** DATA EXCERPTS follows **

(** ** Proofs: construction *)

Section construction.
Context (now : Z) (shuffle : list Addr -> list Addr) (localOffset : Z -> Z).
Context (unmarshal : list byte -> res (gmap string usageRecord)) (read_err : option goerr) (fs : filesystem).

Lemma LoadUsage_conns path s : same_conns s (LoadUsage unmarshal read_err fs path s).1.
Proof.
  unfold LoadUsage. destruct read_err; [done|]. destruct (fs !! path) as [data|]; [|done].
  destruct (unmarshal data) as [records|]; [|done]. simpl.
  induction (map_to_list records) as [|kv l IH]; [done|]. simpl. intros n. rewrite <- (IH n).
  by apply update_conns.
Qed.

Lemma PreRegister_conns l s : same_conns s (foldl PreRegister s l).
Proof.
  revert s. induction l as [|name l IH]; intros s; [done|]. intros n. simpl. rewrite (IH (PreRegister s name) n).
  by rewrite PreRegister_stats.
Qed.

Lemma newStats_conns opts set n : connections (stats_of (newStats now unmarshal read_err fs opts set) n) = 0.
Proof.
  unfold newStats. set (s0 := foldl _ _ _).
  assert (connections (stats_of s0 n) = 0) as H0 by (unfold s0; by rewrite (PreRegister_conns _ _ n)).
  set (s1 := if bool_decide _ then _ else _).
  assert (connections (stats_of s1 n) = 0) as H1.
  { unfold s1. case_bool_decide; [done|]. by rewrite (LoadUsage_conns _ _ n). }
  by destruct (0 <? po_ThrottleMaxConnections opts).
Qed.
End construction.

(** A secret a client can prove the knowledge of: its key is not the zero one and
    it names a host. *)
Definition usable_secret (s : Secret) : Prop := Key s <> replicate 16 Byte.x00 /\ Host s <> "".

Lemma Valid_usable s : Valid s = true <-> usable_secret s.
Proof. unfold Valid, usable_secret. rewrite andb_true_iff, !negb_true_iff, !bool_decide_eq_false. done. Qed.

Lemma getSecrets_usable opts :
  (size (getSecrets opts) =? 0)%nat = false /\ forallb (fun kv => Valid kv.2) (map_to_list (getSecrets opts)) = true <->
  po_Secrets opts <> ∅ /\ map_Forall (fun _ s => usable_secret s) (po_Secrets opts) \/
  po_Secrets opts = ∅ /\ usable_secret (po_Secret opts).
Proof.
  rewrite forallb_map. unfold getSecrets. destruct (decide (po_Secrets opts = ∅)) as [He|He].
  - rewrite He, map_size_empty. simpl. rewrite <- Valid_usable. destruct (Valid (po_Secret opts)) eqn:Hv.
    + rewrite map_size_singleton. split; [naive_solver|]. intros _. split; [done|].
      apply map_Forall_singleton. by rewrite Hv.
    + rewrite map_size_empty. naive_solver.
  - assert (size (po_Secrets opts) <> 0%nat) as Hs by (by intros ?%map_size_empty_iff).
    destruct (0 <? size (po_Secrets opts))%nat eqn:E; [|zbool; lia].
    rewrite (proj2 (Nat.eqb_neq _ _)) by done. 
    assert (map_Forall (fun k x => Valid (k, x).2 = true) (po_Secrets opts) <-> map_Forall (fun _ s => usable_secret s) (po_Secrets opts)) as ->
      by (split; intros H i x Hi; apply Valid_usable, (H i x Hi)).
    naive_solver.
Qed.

** End of DATA EXCERPTS **

Reply with nothing but the number of lines in the data that include the word "destruct".

6